(** X25.  What [divToDecimalString] prints at a positive scale,
    [toMinor] reads back at the same number of decimals as the truncated
    quotient with its sign, under every mode. *)
Theorem toMinor_of_divToDecimalString (numer denom scale : Z)
  (mode : option Rounding) :
  denom <> 0 -> 0 < scale ->
  exists str,
    divToDecimalString numer denom (Some scale) = Ok str
    /\ toMinor str scale mode
       = Ok ((if xorb (numer <? 0) (denom <? 0) then -1 else 1)
             * ((Z.abs numer * 10 ^ scale) / Z.abs denom)).
Proof.
  intros Hden Hscale.
  destruct (divToDecimalString_digits numer denom scale Hden Hscale)
    as (head & tail & Hstr & Hhd & Hhne & Htd & Htl & Hval).
  eexists. split; [exact Hstr |].
  set (sg := if xorb (numer <? 0) (denom <? 0) then Minus else Plus) in *.
  pose proof (normalize_signed_digits_dot sg head tail Hhd Hhne Htd) as Hparse.
  destruct (toMinor_no_loss _ scale mode _ ltac:(lia) Hparse) as [Hto Hexact];
    [cbn [frac]; lia |].
  rewrite Hto. cbn [sign int frac] in *. f_equal.
  rewrite Htl in Hexact.
  pose proof (pow_pos_10 scale ltac:(lia)) as Hp.
  assert (HT : truncated_magnitude (mkParsed sg (or_zero (strip_leading_zeros head)) tail) scale
               = digits_value (head ++ tail)).
  { apply (Z.mul_reg_r _ _ (10 ^ scale)); [lia |]. rewrite Hexact. f_equal.
    rewrite !digits_value_app.
    destruct (int_norm_spec head) as (_ & _ & ->);
      [apply test_digits_spec; auto | reflexivity]. }
  rewrite HT, Hval. unfold sg.
  destruct (xorb (numer <? 0) (denom <? 0)); reflexivity.
Qed.

Lemma toMinor_of_divToDecimalString_witness :
  exists str,
    divToDecimalString 10000 (-6340065) (Some 8) = Ok str
    /\ toMinor str 8 None = Ok (-1 * ((Z.abs 10000 * 10 ^ 8) / Z.abs (-6340065))).
Proof. apply (toMinor_of_divToDecimalString 10000 (-6340065) 8 None); lia. Defined.

Lemma divToDecimalString_common_factor (a b c : Z) (scale : option Z) :
  0 < c -> b <> 0 ->
  divToDecimalString (a * c) (b * c) scale = divToDecimalString a b scale.
Proof.
  intros Hc Hb. unfold divToDecimalString.
  destruct (Z.eqb_spec (b * c) 0) as [H0 | _]; [nia |].
  destruct (Z.eqb_spec b 0) as [| _]; [contradiction |].
  destruct (_ <? 0); [reflexivity |].
  replace (a * c <? 0) with (a <? 0)
    by (destruct (Z.ltb_spec a 0), (Z.ltb_spec (a * c) 0); nia).
  replace (b * c <? 0) with (b <? 0)
    by (destruct (Z.ltb_spec b 0), (Z.ltb_spec (b * c) 0); nia).
  destruct (pow10 _) as [p |]; [| reflexivity]. cbn [bind].
  rewrite !absBig_abs, !Z.abs_mul, (Z.abs_eq c) by lia.
  replace (Z.abs a * c * p) with (Z.abs a * p * c) by ring.
  rewrite Z.quot_mul_cancel_r by lia. reflexivity.
Qed.

(** X26.  [avgFiatPricePerUnit] refuses a filled quantity that is zero or
    negative before anything else; with a positive one and non-negative
    decimals and scale it always succeeds, as [divToDecimalString] of
    [spent * 10^outDecimals] over [filled * 10^fiatDecimals], and adding the
    same number of decimals on both sides does not change the price. *)
Theorem avgFiatPricePerUnit_behaviour (filled spent outDec fiatDec : Z)
  (scale : option Z) :
  (filled <= 0 ->
   avgFiatPricePerUnit filled spent outDec fiatDec scale = Err InvalidQuantity)
  /\ (0 < filled -> 0 <= outDec -> 0 <= fiatDec ->
      0 <= match scale with Some s => s | None => 8 end ->
      avgFiatPricePerUnit filled spent outDec fiatDec scale
      = divToDecimalString (spent * 10 ^ outDec) (filled * 10 ^ fiatDec) scale
      /\ (exists str, avgFiatPricePerUnit filled spent outDec fiatDec scale = Ok str)
      /\ forall k, 0 <= k ->
           avgFiatPricePerUnit filled spent (outDec + k) (fiatDec + k) scale
           = avgFiatPricePerUnit filled spent outDec fiatDec scale).
Proof.
  split.
  - intros Hf. unfold avgFiatPricePerUnit.
    destruct (Z.leb_spec filled 0); [reflexivity | lia].
  - intros Hf Ho Hfi Hs.
    assert (Hval : forall o fi, 0 <= o -> 0 <= fi ->
              avgFiatPricePerUnit filled spent o fi scale
              = divToDecimalString (spent * 10 ^ o) (filled * 10 ^ fi) scale).
    { intros o fi Ho' Hfi'. unfold avgFiatPricePerUnit.
      destruct (Z.leb_spec filled 0); [lia |].
      destruct (Z.ltb_spec o 0); [lia |].
      destruct (Z.ltb_spec fi 0); [lia |].
      destruct (Z.ltb_spec (match scale with Some s => s | None => 8 end) 0); [lia |].
      rewrite !pow10_spec by assumption. cbn [bind].
      destruct scale; reflexivity. }
    split; [apply Hval; assumption |]. split.
    + rewrite Hval by assumption.
      pose proof (pow_pos_10 fiatDec Hfi) as Hp.
      destruct scale as [s |].
      * destruct (divToDecimalString_sign (spent * 10 ^ outDec) (filled * 10 ^ fiatDec) s)
          as (str & Hstr & _); [nia | exact Hs |]. exists str. exact Hstr.
      * eexists. unfold divToDecimalString.
        destruct (Z.eqb_spec (filled * 10 ^ fiatDec) 0); [nia |]. reflexivity.
    + intros k Hk. rewrite !Hval by lia.
      rewrite !Z.pow_add_r by assumption. rewrite !Z.mul_assoc.
      apply divToDecimalString_common_factor; [apply pow_pos_10, Hk |].
      pose proof (pow_pos_10 fiatDec Hfi). nia.
Qed.

Lemma avgFiatPricePerUnit_behaviour_witness :
  avgFiatPricePerUnit 0 10000 7 2 None = Err InvalidQuantity
  /\ avgFiatPricePerUnit 6340065 10000 (7 + 3) (2 + 3) None
     = avgFiatPricePerUnit 6340065 10000 7 2 None.
Proof.
  destruct (avgFiatPricePerUnit_behaviour 0 10000 7 2 None) as [H _].
  destruct (avgFiatPricePerUnit_behaviour 6340065 10000 7 2 None) as [_ H'].
  split; [apply H; lia |].
  destruct H' as (_ & _ & Hk); [lia | lia | lia | cbn; lia |].
  apply Hk. lia.
Defined.

(** X27.  [fromMinor] is a fixed-width codec: for positive [decimals] it
    prints a minus sign exactly for a negative amount, then a non-empty
    integer part, a point and exactly [decimals] digits, which read as
    [|minor|] split at [10^decimals]; for zero decimals it prints the sign
    and the integer digits alone. *)
Theorem fromMinor_fixed_width (minor decimals : Z) :
  (0 < decimals ->
   exists i f,
     fromMinor minor decimals
     = Ok (sign_text (if minor <? 0 then Minus else Plus) ++ i ++ c_dot :: f)
     /\ all_digits i /\ i <> [] /\ all_digits f /\ strlen f = decimals
     /\ digits_value i = Z.abs minor / 10 ^ decimals
     /\ digits_value f = Z.abs minor mod 10 ^ decimals)
  /\ (exists i,
        fromMinor minor 0
        = Ok (sign_text (if minor <? 0 then Minus else Plus) ++ i)
        /\ all_digits i /\ i <> [] /\ digits_value i = Z.abs minor).
Proof.
  assert (Habs : (if minor <? 0 then - minor else minor) = Z.abs minor)
    by (destruct (Z.ltb_spec minor 0); lia).
  assert (Hsg : forall body,
            (if minor <? 0 then [c_minus] else []) ++ body
            = sign_text (if minor <? 0 then Minus else Plus) ++ body)
    by (intros body; destruct (minor <? 0); reflexivity).
  split.
  - intros Hd. unfold fromMinor.
    destruct (Z.ltb_spec decimals 0) as [| _]; [lia |].
    rewrite pow10_spec by lia. cbn [bind]. rewrite Habs.
    destruct (Z.eqb_spec decimals 0) as [| _]; [lia |].
    pose proof (pow_pos_10 decimals ltac:(lia)) as Hp.
    destruct (Zquotrem_Zdiv_eucl_pos (Z.abs minor) (10 ^ decimals) ltac:(lia) Hp)
      as [-> ->].
    assert (Hi : 0 <= Z.abs minor / 10 ^ decimals) by (apply Z.div_pos; lia).
    pose proof (Z.mod_pos_bound (Z.abs minor) (10 ^ decimals) Hp) as Hf.
    destruct (BigInt_toString_nonneg _ Hi) as (Hdig & Hval & Hne & _).
    destruct (padStart_digits _ decimals ltac:(lia) Hf) as (Hfd & Hfl & Hfv).
    do 2 eexists. split; [apply f_equal, Hsg |]. auto 10.
  - unfold fromMinor. change (0 <? 0) with false. cbv iota.
    change (pow10 0) with (Ok 1). cbn [bind]. rewrite Habs, Z.quot_1_r.
    change (0 =? 0) with true. cbv iota.
    destruct (BigInt_toString_nonneg (Z.abs minor) (Z.abs_nonneg _))
      as (Hdig & Hval & Hne & _).
    eexists. split; [apply f_equal, Hsg |]. auto.
Qed.

Lemma fromMinor_fixed_width_witness :
  exists i f,
    fromMinor (-5) 3 = Ok (sign_text Minus ++ i ++ c_dot :: f)
    /\ all_digits i /\ i <> [] /\ all_digits f /\ strlen f = 3.
Proof.
  destruct (fromMinor_fixed_width (-5) 3) as [H _].
  destruct H as (i & f & H1 & H2 & H3 & H4 & H5 & _); [lia |].
  exists i, f. auto.
Defined.

(** X28.  For a price without a minus sign [priceRatioDecimals] and
    [toMinor] under [Floor] agree: the numerator of the ratio is what
    [toMinor] returns at [quoteDecimals] decimals, and the denominator is
    [10^quoteDecimals]. *)
Theorem priceRatioDecimals_is_toMinor_floor (quoteDecimals : Z)
  (priceStr : jsstring) (p : ParsedAmount) :
  0 <= quoteDecimals -> normalizeAmountInput priceStr = Ok p -> sign p = Plus ->
  exists r,
    priceRatioDecimals quoteDecimals priceStr = Ok r
    /\ toMinor priceStr quoteDecimals (Some Floor) = Ok (num r)
    /\ den r = 10 ^ quoteDecimals.
Proof.
  intros Hq Hparse Hsign.
  destruct (normalizeAmountInput_digits priceStr p Hparse) as (Hint & _ & Hfrac).
  unfold priceRatioDecimals.
  destruct (Z.ltb_spec quoteDecimals 0) as [| _]; [lia |].
  rewrite Hparse. cbn [bind]. rewrite Hsign.
  rewrite slice_prefix by assumption.
  rewrite (pad_or_truncate_take (frac p) quoteDecimals quoteDecimals) by lia.
  rewrite BigInt_of_digits
    by (apply all_digits_app; split; [exact Hint | apply pad_or_truncate_digits, Hfrac]).
  cbn [bind]. rewrite pow10_spec by assumption. cbn [bind].
  eexists. split; [reflexivity |]. cbn [num den]. split; [| reflexivity].
  rewrite (toMinor_magnitude priceStr quoteDecimals (Some Floor) p Hq Hparse).
  cbn [roundAdjust]. rewrite Hsign. cbn [sign_Z]. f_equal.
  rewrite digits_value_app, pad_or_truncate_length by assumption.
  rewrite truncated_magnitude_eq by assumption.
  destruct (N.eqb _ c_zero); lia.
Qed.

Lemma priceRatioDecimals_is_toMinor_floor_witness :
  exists r,
    priceRatioDecimals 2 (lit "5.4321") = Ok r
    /\ toMinor (lit "5.4321") 2 (Some Floor) = Ok (num r)
    /\ den r = 10 ^ 2.
Proof.
  apply (priceRatioDecimals_is_toMinor_floor 2 (lit "5.4321")
           (mkParsed Plus (lit "5") (lit "4321"))); [lia | reflexivity | reflexivity].
Defined.

(** ** The chain adapters *)

(** X29.  Each adapter's codec round-trips at its default precision: what
    [evmFromMinor] (18), [solanaFromMinor] (9), [cosmosFromMinor] (6),
    [stellarFromMinor] and [stellarClassicFromMinor] (7) print for any
    integer amount, the matching [ToMinor] reads back as that amount; the
    same holds at any explicit non-negative precision. *)
Theorem adapters_roundtrip (m : Z) :
  (exists s, evmFromMinor m None = Ok s /\ evmToMinor s None = Ok m)
  /\ (exists s, solanaFromMinor m None = Ok s /\ solanaToMinor s None = Ok m)
  /\ (exists s, cosmosFromMinor m None = Ok s /\ cosmosToMinor s None = Ok m)
  /\ (exists s, stellarFromMinor m None = Ok s /\ stellarToMinor s None = Ok m)
  /\ (exists s, stellarClassicFromMinor m = Ok s /\ stellarClassicToMinor s = Ok m)
  /\ (forall d, 0 <= d ->
        (exists s, evmFromMinor m (Some d) = Ok s /\ evmToMinor s (Some d) = Ok m)
        /\ (exists s, solanaFromMinor m (Some d) = Ok s /\ solanaToMinor s (Some d) = Ok m)
        /\ (exists s, cosmosFromMinor m (Some d) = Ok s /\ cosmosToMinor s (Some d) = Ok m)
        /\ (exists s, stellarFromMinor m (Some d) = Ok s /\ stellarToMinor s (Some d) = Ok m)).
Proof.
  unfold evmFromMinor, evmToMinor, solanaFromMinor, solanaToMinor,
    cosmosFromMinor, cosmosToMinor, stellarFromMinor, stellarToMinor,
    stellarClassicFromMinor, stellarClassicToMinor, default_decimals.
  split; [apply toMinor_of_fromMinor_signed; lia |].
  split; [apply toMinor_of_fromMinor_signed; lia |].
  split; [apply toMinor_of_fromMinor_signed; lia |].
  split; [apply toMinor_of_fromMinor_signed; lia |].
  split; [apply toMinor_of_fromMinor_signed; lia |].
  intros d Hd.
  split; [apply toMinor_of_fromMinor_signed, Hd |].
  split; [apply toMinor_of_fromMinor_signed, Hd |].
  split; apply toMinor_of_fromMinor_signed, Hd.
Qed.

Lemma adapters_roundtrip_witness :
  exists s, cosmosFromMinor (-1500000) (Some 3) = Ok s
            /\ cosmosToMinor s (Some 3) = Ok (-1500000).
Proof.
  destruct (adapters_roundtrip (-1500000)) as (_ & _ & _ & _ & _ & H).
  destruct (H 3) as (_ & _ & Hc & _); [lia | exact Hc].
Defined.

Problem details: The answer must be a single number: the count of lines in the entries above that contain "solanaToMinor".

Solved exercise: 3